Source data:
⁂

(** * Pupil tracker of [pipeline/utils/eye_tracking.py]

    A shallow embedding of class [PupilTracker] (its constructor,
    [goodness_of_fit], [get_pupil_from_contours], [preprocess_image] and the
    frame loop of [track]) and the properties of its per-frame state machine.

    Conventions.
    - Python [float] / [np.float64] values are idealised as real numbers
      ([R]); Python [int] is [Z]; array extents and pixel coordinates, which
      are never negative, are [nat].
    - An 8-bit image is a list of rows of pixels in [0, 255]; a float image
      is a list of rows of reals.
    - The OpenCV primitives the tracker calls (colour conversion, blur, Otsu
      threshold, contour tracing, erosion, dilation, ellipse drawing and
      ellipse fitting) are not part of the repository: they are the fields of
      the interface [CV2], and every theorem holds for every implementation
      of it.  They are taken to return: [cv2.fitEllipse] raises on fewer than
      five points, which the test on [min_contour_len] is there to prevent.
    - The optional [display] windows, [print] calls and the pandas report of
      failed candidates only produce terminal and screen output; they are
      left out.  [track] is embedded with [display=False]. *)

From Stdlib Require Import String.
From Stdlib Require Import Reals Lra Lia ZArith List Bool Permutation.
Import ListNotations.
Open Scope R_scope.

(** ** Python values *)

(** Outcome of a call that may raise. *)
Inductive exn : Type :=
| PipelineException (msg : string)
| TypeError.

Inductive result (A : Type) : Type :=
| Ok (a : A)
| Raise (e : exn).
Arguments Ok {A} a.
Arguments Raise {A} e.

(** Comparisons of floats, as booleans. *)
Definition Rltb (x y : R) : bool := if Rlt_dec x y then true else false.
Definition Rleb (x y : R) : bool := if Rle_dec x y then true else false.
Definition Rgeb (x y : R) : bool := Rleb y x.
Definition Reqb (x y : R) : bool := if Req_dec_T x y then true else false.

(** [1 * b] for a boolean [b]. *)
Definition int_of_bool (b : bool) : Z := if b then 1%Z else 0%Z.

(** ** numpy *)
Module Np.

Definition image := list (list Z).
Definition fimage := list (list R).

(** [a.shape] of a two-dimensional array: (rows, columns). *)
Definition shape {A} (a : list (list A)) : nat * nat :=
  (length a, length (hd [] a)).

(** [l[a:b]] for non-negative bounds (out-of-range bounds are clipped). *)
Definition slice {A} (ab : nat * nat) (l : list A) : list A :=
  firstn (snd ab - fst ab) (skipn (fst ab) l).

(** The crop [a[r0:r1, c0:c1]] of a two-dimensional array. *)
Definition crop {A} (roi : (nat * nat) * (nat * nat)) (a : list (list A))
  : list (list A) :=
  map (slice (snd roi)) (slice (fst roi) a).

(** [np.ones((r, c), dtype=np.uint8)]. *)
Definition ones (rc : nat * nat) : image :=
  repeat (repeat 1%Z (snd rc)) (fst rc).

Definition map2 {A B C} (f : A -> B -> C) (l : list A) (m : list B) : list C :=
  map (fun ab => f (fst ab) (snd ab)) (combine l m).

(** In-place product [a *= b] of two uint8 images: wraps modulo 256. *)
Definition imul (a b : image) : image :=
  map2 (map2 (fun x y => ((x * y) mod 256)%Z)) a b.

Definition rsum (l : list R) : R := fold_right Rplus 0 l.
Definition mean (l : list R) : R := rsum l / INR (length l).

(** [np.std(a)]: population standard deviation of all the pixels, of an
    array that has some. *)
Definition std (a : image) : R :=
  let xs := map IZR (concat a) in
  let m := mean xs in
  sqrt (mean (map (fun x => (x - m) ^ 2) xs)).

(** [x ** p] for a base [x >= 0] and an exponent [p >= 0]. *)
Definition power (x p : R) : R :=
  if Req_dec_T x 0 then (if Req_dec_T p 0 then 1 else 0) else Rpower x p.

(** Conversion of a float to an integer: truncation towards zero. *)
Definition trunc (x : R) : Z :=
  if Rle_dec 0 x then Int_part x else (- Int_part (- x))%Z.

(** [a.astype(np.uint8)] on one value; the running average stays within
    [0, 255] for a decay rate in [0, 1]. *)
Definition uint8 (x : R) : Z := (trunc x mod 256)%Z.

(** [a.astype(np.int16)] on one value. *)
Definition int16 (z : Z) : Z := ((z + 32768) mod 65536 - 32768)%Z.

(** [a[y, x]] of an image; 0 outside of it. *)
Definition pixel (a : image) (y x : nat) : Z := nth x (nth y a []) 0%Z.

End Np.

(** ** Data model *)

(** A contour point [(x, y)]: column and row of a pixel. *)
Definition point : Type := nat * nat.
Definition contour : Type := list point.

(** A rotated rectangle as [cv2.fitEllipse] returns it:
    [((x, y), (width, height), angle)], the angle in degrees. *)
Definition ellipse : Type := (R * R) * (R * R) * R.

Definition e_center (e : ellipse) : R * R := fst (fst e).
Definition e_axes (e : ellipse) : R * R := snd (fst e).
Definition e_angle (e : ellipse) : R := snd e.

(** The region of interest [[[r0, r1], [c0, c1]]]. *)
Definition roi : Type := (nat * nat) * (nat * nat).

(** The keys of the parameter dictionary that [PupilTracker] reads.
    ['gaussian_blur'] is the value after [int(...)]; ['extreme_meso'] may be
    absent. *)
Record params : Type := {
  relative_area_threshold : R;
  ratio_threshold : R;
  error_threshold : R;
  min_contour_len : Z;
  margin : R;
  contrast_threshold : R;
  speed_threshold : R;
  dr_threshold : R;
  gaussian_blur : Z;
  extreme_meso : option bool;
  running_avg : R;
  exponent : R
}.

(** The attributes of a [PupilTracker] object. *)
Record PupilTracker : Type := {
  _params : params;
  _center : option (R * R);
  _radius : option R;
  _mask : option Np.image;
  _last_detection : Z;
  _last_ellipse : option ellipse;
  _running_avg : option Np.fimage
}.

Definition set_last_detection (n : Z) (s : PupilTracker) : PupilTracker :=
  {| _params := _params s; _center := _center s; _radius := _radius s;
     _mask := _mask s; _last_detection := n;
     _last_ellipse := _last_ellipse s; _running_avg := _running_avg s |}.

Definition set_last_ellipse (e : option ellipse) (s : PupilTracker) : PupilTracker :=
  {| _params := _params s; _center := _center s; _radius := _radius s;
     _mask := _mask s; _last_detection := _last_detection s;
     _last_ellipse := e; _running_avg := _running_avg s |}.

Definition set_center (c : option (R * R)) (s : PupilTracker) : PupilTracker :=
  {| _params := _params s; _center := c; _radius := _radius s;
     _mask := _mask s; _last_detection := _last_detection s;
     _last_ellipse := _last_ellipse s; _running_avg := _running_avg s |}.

⁂

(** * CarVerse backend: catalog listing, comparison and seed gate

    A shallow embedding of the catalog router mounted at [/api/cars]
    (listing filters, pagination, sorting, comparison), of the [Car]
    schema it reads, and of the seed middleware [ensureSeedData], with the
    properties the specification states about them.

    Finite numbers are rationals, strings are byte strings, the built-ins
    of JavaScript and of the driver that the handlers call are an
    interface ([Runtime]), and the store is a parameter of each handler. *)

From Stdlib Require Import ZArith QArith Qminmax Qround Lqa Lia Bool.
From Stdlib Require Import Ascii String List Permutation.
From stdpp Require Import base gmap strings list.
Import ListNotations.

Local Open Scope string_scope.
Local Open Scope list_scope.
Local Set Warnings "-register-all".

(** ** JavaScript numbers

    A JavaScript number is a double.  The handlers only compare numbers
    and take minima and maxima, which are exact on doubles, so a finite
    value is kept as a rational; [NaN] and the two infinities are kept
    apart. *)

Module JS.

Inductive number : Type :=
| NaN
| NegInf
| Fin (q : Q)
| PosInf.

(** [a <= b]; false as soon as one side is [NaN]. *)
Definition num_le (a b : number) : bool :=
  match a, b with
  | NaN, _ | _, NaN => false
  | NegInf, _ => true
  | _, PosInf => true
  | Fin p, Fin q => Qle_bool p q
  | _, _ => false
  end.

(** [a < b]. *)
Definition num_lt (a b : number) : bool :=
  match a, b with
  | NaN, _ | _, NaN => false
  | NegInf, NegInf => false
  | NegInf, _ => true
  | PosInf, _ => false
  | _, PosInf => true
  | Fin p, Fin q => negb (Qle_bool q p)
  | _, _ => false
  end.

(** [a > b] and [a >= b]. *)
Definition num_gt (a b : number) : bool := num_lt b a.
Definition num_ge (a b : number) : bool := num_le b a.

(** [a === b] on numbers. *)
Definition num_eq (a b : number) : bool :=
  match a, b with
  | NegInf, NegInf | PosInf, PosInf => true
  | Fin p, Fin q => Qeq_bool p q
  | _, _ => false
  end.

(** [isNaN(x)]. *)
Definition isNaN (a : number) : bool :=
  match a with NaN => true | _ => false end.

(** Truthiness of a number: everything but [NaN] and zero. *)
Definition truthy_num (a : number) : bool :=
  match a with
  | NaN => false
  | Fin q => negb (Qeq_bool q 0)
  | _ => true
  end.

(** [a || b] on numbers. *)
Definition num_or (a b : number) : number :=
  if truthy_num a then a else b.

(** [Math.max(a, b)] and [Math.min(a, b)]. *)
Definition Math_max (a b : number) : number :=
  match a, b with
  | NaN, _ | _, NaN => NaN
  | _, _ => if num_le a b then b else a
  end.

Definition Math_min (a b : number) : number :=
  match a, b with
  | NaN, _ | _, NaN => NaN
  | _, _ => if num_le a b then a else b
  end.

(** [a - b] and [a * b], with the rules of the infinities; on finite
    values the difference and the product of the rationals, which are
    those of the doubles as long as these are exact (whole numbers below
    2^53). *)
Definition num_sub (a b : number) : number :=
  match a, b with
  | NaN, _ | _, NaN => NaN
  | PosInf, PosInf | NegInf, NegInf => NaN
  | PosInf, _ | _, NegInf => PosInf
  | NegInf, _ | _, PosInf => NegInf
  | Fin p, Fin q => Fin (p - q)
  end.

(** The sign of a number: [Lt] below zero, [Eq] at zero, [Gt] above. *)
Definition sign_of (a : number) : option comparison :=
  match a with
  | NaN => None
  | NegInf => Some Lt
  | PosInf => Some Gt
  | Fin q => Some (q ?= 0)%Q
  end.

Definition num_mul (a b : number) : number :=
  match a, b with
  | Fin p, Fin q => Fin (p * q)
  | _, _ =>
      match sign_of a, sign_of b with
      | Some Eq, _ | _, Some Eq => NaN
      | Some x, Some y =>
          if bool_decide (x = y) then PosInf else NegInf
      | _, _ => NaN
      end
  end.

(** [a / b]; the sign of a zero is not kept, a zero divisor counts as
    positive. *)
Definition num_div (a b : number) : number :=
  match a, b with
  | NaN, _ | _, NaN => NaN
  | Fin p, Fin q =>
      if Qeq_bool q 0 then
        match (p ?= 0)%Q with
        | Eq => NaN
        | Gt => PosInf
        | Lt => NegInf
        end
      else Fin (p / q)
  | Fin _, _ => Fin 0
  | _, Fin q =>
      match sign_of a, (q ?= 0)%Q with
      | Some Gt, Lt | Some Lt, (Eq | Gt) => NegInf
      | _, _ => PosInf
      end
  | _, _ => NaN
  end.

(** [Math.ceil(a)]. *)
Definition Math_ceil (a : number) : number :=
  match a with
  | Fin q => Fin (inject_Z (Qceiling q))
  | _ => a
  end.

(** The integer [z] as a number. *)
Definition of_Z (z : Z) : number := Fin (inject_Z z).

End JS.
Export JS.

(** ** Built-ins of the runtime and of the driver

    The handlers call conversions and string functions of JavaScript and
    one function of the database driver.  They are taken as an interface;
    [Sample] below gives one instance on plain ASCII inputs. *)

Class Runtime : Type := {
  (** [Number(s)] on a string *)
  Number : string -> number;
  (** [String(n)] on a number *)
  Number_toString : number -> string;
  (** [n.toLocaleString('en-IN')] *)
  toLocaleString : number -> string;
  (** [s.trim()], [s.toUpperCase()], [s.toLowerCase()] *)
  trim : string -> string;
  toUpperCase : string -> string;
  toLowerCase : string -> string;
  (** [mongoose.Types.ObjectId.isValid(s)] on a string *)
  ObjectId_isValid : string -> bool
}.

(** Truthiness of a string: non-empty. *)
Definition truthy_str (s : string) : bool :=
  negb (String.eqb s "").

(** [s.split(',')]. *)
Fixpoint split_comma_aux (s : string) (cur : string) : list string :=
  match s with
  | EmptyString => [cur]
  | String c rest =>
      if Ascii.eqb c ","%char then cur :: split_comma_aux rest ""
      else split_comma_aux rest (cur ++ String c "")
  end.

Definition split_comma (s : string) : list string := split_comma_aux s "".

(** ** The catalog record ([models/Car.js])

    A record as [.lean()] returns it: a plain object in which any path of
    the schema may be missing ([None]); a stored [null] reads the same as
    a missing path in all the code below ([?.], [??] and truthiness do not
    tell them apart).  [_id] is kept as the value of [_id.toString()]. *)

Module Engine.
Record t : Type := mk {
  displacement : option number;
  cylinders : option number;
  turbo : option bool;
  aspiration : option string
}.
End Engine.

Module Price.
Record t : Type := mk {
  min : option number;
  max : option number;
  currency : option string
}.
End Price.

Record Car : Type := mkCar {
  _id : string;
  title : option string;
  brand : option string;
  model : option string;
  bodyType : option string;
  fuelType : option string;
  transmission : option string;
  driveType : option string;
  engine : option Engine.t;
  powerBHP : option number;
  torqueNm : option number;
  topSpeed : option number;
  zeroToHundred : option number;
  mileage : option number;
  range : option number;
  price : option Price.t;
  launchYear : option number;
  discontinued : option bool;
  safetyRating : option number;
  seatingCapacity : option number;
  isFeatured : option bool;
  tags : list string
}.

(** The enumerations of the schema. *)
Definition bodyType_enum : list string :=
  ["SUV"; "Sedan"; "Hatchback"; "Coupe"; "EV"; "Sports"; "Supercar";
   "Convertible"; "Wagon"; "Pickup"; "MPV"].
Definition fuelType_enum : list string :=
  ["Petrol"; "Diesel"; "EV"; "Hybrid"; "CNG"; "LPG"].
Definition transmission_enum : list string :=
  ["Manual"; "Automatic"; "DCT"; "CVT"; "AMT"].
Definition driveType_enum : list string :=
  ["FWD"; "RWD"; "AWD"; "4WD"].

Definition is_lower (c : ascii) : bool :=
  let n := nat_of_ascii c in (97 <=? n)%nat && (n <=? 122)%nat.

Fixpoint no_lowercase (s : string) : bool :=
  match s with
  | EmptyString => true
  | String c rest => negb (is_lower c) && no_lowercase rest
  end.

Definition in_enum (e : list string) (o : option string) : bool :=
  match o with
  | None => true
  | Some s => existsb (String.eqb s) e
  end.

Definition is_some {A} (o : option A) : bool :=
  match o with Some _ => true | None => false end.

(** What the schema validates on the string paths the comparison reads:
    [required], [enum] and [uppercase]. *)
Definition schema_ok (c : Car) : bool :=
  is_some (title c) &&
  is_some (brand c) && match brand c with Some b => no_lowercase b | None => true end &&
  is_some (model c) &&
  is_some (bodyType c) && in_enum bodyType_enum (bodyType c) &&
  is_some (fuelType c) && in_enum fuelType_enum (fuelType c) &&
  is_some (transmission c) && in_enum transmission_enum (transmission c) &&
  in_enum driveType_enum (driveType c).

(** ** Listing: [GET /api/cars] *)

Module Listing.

⁂

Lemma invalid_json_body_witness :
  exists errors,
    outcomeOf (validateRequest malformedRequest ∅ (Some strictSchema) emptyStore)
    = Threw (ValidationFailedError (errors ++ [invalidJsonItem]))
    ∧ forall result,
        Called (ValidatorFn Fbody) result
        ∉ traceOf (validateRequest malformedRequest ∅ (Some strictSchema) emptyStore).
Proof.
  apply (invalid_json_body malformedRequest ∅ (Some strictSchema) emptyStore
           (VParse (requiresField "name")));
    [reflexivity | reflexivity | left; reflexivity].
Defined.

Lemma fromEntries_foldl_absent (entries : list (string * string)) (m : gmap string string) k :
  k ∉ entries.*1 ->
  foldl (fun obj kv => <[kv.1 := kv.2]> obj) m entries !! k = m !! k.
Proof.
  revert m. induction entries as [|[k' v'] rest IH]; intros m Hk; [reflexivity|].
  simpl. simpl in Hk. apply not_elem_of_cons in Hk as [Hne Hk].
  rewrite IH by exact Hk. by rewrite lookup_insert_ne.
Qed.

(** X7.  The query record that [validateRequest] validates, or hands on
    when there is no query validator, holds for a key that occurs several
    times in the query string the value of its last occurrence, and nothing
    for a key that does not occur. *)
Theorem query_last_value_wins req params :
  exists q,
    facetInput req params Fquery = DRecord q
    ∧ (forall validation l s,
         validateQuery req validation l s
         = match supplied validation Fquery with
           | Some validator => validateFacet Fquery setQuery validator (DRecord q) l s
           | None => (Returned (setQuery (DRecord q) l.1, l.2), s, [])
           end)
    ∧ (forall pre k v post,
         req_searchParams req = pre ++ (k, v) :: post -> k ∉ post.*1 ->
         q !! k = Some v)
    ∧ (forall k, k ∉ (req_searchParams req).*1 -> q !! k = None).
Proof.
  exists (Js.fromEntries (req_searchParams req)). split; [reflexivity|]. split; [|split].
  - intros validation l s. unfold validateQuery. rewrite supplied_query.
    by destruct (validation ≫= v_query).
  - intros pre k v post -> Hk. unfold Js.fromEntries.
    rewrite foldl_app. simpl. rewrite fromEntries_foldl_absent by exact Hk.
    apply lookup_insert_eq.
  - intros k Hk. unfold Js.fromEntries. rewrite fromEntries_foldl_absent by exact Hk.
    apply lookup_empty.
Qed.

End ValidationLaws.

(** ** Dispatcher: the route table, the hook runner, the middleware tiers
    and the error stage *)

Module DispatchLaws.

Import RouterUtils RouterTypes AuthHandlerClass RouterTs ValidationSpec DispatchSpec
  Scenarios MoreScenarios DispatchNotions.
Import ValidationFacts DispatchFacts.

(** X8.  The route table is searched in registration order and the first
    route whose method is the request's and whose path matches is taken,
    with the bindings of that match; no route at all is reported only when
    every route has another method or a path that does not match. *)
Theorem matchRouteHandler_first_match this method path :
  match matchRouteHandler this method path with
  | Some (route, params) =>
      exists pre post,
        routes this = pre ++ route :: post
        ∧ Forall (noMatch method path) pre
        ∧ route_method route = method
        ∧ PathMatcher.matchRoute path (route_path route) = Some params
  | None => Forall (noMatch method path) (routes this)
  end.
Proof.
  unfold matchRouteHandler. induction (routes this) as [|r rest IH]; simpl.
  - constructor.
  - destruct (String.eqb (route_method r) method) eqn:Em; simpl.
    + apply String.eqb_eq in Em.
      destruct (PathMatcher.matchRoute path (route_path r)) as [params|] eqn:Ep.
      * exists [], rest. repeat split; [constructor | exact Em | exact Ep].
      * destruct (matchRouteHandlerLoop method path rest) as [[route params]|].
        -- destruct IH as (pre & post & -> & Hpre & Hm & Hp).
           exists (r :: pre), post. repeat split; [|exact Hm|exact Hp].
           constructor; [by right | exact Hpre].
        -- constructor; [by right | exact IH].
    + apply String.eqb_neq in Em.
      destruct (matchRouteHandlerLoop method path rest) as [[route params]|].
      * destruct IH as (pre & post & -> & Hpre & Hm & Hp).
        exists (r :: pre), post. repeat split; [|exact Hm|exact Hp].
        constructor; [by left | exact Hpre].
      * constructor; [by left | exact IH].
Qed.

⁂

Your assignment >> Which of the lines above mention the word "toLowerCase"? Pull those lines out.

Response to the exercise >>
  (** [s.trim()], [s.toUpperCase()], [s.toLowerCase()] *)
  toLowerCase : string -> string;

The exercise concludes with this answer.